### INFORMATION GIVEN
(** * Threshold attestation pipeline of zkvip (front-end/src/lib/vlayer.ts)

    A shallow embedding of the VLayer module: the WebProof record and its
    verifier, the dot-path JSON accessors, the account selection, the
    BRL -> WLD conversion and the orchestrating [vlayerGenerateProof].

    JavaScript numbers are IEEE 754 binary64 values; they are embedded as
    Rocq's primitive [float], whose operations are the same binary64
    operations.  Thrown values, progress callbacks and calls to the proof
    capability are made explicit: a computation returns the list of events it
    caused together with either the value it returned or the value it threw.

    The development goes on to the rest of the front end: the store of
    joined and available groups over [localStorage] (front-end/src/lib/groups.ts),
    the handlers of the groups page that drive it, and the wrappers of the
    XMTP SDK, each with the state it keeps made explicit. *)

From Stdlib Require Import ZArith List String Ascii Floats Lia Bool.
From Stdlib Require Uint63 QArith Qround.
Import ListNotations.

Set Warnings "-inexact-float,-register-all".

(* ------------------------------------------------------------------ *)
(** * JavaScript numbers *)

Module JSNum.

Open Scope float_scope.

(** [a > b] of the source; [PrimFloat] has [<?] only, and [a > b] is
    [b < a] for every pair of numbers, NaN included. *)
Definition gtb (a b : float) : bool := b <? a.

Definition isNaN (x : float) : bool := is_nan x.

Definition signedMantissa (s : bool) (m : positive) : Z :=
  if s then Zneg m else Zpos m.

(** The binary64 value of an integer of magnitude below 2^63 (exact up to
    2^53, which is all [Math_floor] asks of it). *)
Definition Z2float (n : Z) : float :=
  match n with
  | Z0 => 0
  | Zpos _ => of_uint63 (Uint63.of_Z n)
  | Zneg p => - of_uint63 (Uint63.of_Z (Zpos p))
  end.

(** The integer part, rounded towards minus infinity, of the exact value
    [(-1)^s * m * 2^e] of a finite binary64 number. *)
Definition floorZ (s : bool) (m : positive) (e : Z) : Z :=
  if (e <? 0)%Z then Z.shiftr (signedMantissa s m) (- e)
  else Z.shiftl (signedMantissa s m) e.

(** [Math.floor]: NaN, the infinities and the zeros are returned as they
    are; a finite number with a non-negative exponent is an integer already;
    otherwise the integer part is taken on the exact value. *)
Definition Math_floor (x : float) : float :=
  match Prim2SF x with
  | S754_finite s m e => if (e <? 0)%Z then Z2float (floorZ s m e) else x
  | _ => x
  end.

Definition SFisNaN (x : spec_float) : bool :=
  match x with S754_nan => true | _ => false end.

(** The specification float is a number and carries the sign [sx]. *)
Definition SFsignIs (sx : bool) (x : spec_float) : Prop :=
  match x with
  | S754_zero s | S754_infinity s | S754_finite s _ _ => s = sx
  | S754_nan => False
  end.

End JSNum.

(* ------------------------------------------------------------------ *)
(** * The rounding of binary64, read on integers *)

Module Binary64.

Import JSNum.
Open Scope Z_scope.

(** The number of binary digits of a positive integer. *)
Definition D (p : positive) : Z := Zpos (digits2_pos p).

(** The record that [k] right shifts of the mantissa [m] end on: the
    quotient, and the two bits that place the remainder against one half. *)
Definition shifted (m : Z) (k : Z) : shr_record :=
  let rem := m mod 2 ^ k in
  Build_shr_record (m / 2 ^ k) (2 ^ k <=? 2 * rem)
    (negb (rem =? 0) && negb (2 * rem =? 2 ^ k)).

(** [m / 2^k] rounded to the nearest integer, ties to even. *)
Definition RNE (k m : Z) : Z :=
  let q := m / 2 ^ k in
  let rem := m mod 2 ^ k in
  if (2 ^ k <? 2 * rem) || ((2 ^ k =? 2 * rem) && Z.odd q) then q + 1 else q.

(** The exponent binary64 gives the value [m * 2^e]. *)
Definition cexp (m : positive) (e : Z) : Z := fexp prec emax (D m + e).

(** A finite number, or infinity when the exponent is out of range. *)
Definition finOrInf (s : bool) (M : positive) (E : Z) : spec_float :=
  if E <=? emax - prec then S754_finite s M E else S754_infinity s.

(** What rounding returns for the mantissa [M] at exponent [E]: a carry
    into bit 53 moves to the next exponent. *)
Definition roundResult (s : bool) (M E : Z) : spec_float :=
  match M with
  | Z0 => S754_zero s
  | Zpos p =>
      if M =? 2 ^ prec then finOrInf s (2 ^ 52)%positive (E + 1)
      else finOrInf s p E
  | Zneg _ => S754_nan
  end.

(** The mantissa the rounding of [m * 2^e] ends with. *)
Definition rndM (m : positive) (e : Z) : Z := RNE (cexp m e - e) (Zpos m).

(** [m1 * 2^e1 <= m2 * 2^e2], on integers. *)
Definition vle (m1 : positive) (e1 : Z) (m2 : positive) (e2 : Z) : Prop :=
  Zpos m1 * 2 ^ (e1 - Z.min e1 e2) <= Zpos m2 * 2 ^ (e2 - Z.min e1 e2).

(** Two rounded mantissas, with their exponents, in order. *)
Definition ordered (M1 E1 M2 E2 : Z) : Prop :=
  0 <= M1 <= 2 ^ 53 /\ 0 <= M2 <= 2 ^ 53
  /\ ((E1 = E2 /\ M1 <= M2) \/ (E1 < E2 /\ 2 ^ 52 <= M2)).

(** [a * 2^b] is the integer [N]. *)
Definition represents (a : positive) (b : Z) (N : Z) : Prop :=
  Zpos a * 2 ^ (b - Z.min b 0) = N * 2 ^ (- Z.min b 0).

(** Floor and ceiling of [m * 2^e]. *)
Definition Nfloor (m : positive) (e : Z) : Z :=
  if e <? 0 then Zpos m / 2 ^ (- e) else Zpos m * 2 ^ e.

Definition Nceil (m : positive) (e : Z) : Z :=
  if e <? 0 then - (- Zpos m / 2 ^ (- e)) else Zpos m * 2 ^ e.

(** The specification float of an integer, as [of_uint63] builds it. *)
Definition SFofZ (n : Z) : spec_float :=
  match n with
  | Z0 => S754_zero false
  | Zpos p => binary_round prec emax false p 0
  | Zneg p => SFopp (binary_round prec emax false p 0)
  end.

(** [Math_floor] on the specification floats. *)
Definition SFfloor (x : spec_float) : spec_float :=
  match x with
  | S754_finite s m e => if e <? 0 then SFofZ (floorZ s m e) else x
  | _ => x
  end.

End Binary64.

(* ------------------------------------------------------------------ *)
(** * Amounts without rounding *)

Module Exact.

Import JSNum.
Import QArith Qround.
Open Scope Q_scope.

(** The number a finite binary64 value stands for. *)
Definition exactValue (x : float) : option Q :=
  match Prim2SF x with
  | S754_zero _ => Some 0
  | S754_finite s m e => Some (inject_Z (signedMantissa s m) * 2 ^ e)
  | _ => None
  end.

(** The normalization as the specification states it: the balance times
    the exchange rate times 10^6, on the numbers themselves, and the integer
    part of that product. *)
Definition normalize (balance rate : Q) : Z :=
  Qfloor (balance * rate * 1000000).

End Exact.

(* ------------------------------------------------------------------ *)
(** * Thrown values, events and computations *)

Module Exec.

Open Scope string_scope.

(** What a [throw] carries: an [Error] object with its message, or some
    other value (the [catch] blocks test [error instanceof Error]). *)
Inductive Thrown : Type :=
| ThrownError (message : string)
| ThrownOther.

(** [error instanceof Error ? error.message : dflt] *)
Definition messageOr (dflt : string) (error : Thrown) : string :=
  match error with
  | ThrownError message => message
  | ThrownOther => dflt
  end.

(** A computation over events of type [Event]: the events it caused, in
    order, and its outcome, a thrown value or a returned one. *)
Definition M (Event A : Type) : Type := (list Event * (Thrown + A))%type.

Definition ret {Event A} (a : A) : M Event A := ([], inr a).

Definition throw {Event A} (e : Thrown) : M Event A := ([], inl e).

Definition emit {Event} (ev : Event) : M Event unit := ([ev], inr tt).

Definition bind {Event A B} (m : M Event A) (f : A -> M Event B) : M Event B :=
  match m with
  | (t, inl e) => (t, inl e)
  | (t, inr a) => let (t', r) := f a in ((t ++ t')%list, r)
  end.

(** [try { m } catch (error) { handler error }] *)
Definition tryCatch {Event A} (m : M Event A) (handler : Thrown -> M Event A)
  : M Event A :=
  match m with
  | (t, inl e) => let (t', r) := handler e in ((t ++ t')%list, r)
  | (t, inr a) => (t, inr a)
  end.

(** Lift an outcome that causes no event. *)
Definition lift {Event A} (r : Thrown + A) : M Event A := ([], r).

Definition events {Event A} (m : M Event A) : list Event := fst m.

Definition outcome {Event A} (m : M Event A) : Thrown + A := snd m.

End Exec.

Declare Scope exec_scope.
Delimit Scope exec_scope with exec.
Notation "x <- m ;; k" := (Exec.bind m (fun x => k))
  (at level 61, m at next level, right associativity) : exec_scope.
Notation "m ;;; k" := (Exec.bind m (fun _ => k))
  (at level 61, right associativity) : exec_scope.

(* ------------------------------------------------------------------ *)
(** * JSON values and the dot-path accessors *)

Module Json.

Import Exec.
Open Scope string_scope.

(** JSON data, as [JSON.parse] and [response.json()] build them: the members
    of an object and the elements of an array are JSON data again, never
    [undefined] and never a function. *)
Inductive JSON : Type :=
| JNull
| JBool (b : bool)
| JNumber (n : float)
| JString (s : string)
| JArray (elems : list JSON)
| JObject (props : list (string * JSON)).

(** The values [json: any] and the loop variable [value: any] range over:
    [undefined], a JSON datum, or what a property read reaches beyond the data
    and is no JSON datum ([JNative]: a built-in method, a prototype object). *)
Inductive JSValue : Type :=
| JUndefined
| JData (data : JSON)
| JNative (tag : string).

Coercion JData : JSON >-> JSValue.

Definition isUndefined (v : JSValue) : bool :=
  match v with JUndefined => true | _ => false end.

(** [s.split(sep)] for a one-character separator: never the empty list. *)
Fixpoint split (sep : ascii) (s : string) : list string :=
  match s with
  | EmptyString => [EmptyString]
  | String c rest =>
      if Ascii.eqb c sep then EmptyString :: split sep rest
      else match split sep rest with
           | [] => [String c EmptyString]
           | w :: ws => String c w :: ws
           end
  end.

(** The own property [key] of an object. *)
Fixpoint ownProperty (key : string) (props : list (string * JSON))
  : option JSON :=
  match props with
  | [] => None
  | (k, v) :: rest => if String.eqb k key then Some v else ownProperty key rest
  end.

Definition digitValue (c : ascii) : option nat :=
  let n := nat_of_ascii c in
  if ((48 <=? n) && (n <=? 57))%nat then Some (n - 48) else None.

Fixpoint parseDigits (acc : nat) (s : string) : option nat :=
  match s with
  | EmptyString => Some acc
  | String c rest =>
      match digitValue c with
      | Some d => parseDigits (10 * acc + d) rest
      | None => None
      end
  end.

(** A property key that is an array index: a decimal numeral in canonical
    form (no sign, no leading zero). *)
Definition arrayIndex (key : string) : option nat :=
  match key with
  | EmptyString => None
  | String c EmptyString => digitValue c
  | String c _ => if Ascii.eqb c "0" then None else parseDigits 0 key
  end.

(** The property [key] that the data themselves hold: a member of an object,
    an element of an array or its [length].  A string, a number, a boolean
    and [null] hold none. *)
Definition ownField (value : JSON) (key : string) : option JSON :=
  match value with
  | JObject props => ownProperty key props
  | JArray elems =>
      if String.eqb key "length"
      then Some (JNumber (JSNum.Z2float (Z.of_nat (List.length elems))))
      else match arrayIndex key with
           | Some i => nth_error elems i
           | None => None
           end
  | _ => None
  end.

(** What the specification calls the value at a path: each segment read in
    the data reached so far ([None] as soon as a segment is absent). *)
Fixpoint valueAt (keys : list string) (value : JSON) : option JSON :=
  match keys with
  | [] => Some value
  | key :: rest =>
      match ownField value key with
      | Some v => valueAt rest v
      | None => None
      end
  end.

(** Structured data in the sense of JSON: an object or an array. *)
Definition isStructured (v : JSON) : bool :=
  match v with
  | JObject _ | JArray _ => true
  | _ => false
  end.

Section Accessors.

### PROBLEM REQUIREMENTS
Starting with the first line of the data above, copy each line exactly until you reach the line with "(** * JavaScript numbers *)"; include that line as well.

### TASK SOLUTION
(** * Threshold attestation pipeline of zkvip (front-end/src/lib/vlayer.ts)

    A shallow embedding of the VLayer module: the WebProof record and its
    verifier, the dot-path JSON accessors, the account selection, the
    BRL -> WLD conversion and the orchestrating [vlayerGenerateProof].

    JavaScript numbers are IEEE 754 binary64 values; they are embedded as
    Rocq's primitive [float], whose operations are the same binary64
    operations.  Thrown values, progress callbacks and calls to the proof
    capability are made explicit: a computation returns the list of events it
    caused together with either the value it returned or the value it threw.

    The development goes on to the rest of the front end: the store of
    joined and available groups over [localStorage] (front-end/src/lib/groups.ts),
    the handlers of the groups page that drive it, and the wrappers of the
    XMTP SDK, each with the state it keeps made explicit. *)

From Stdlib Require Import ZArith List String Ascii Floats Lia Bool.
From Stdlib Require Uint63 QArith Qround.
Import ListNotations.

Set Warnings "-inexact-float,-register-all".

(* ------------------------------------------------------------------ *)
(** * JavaScript numbers *)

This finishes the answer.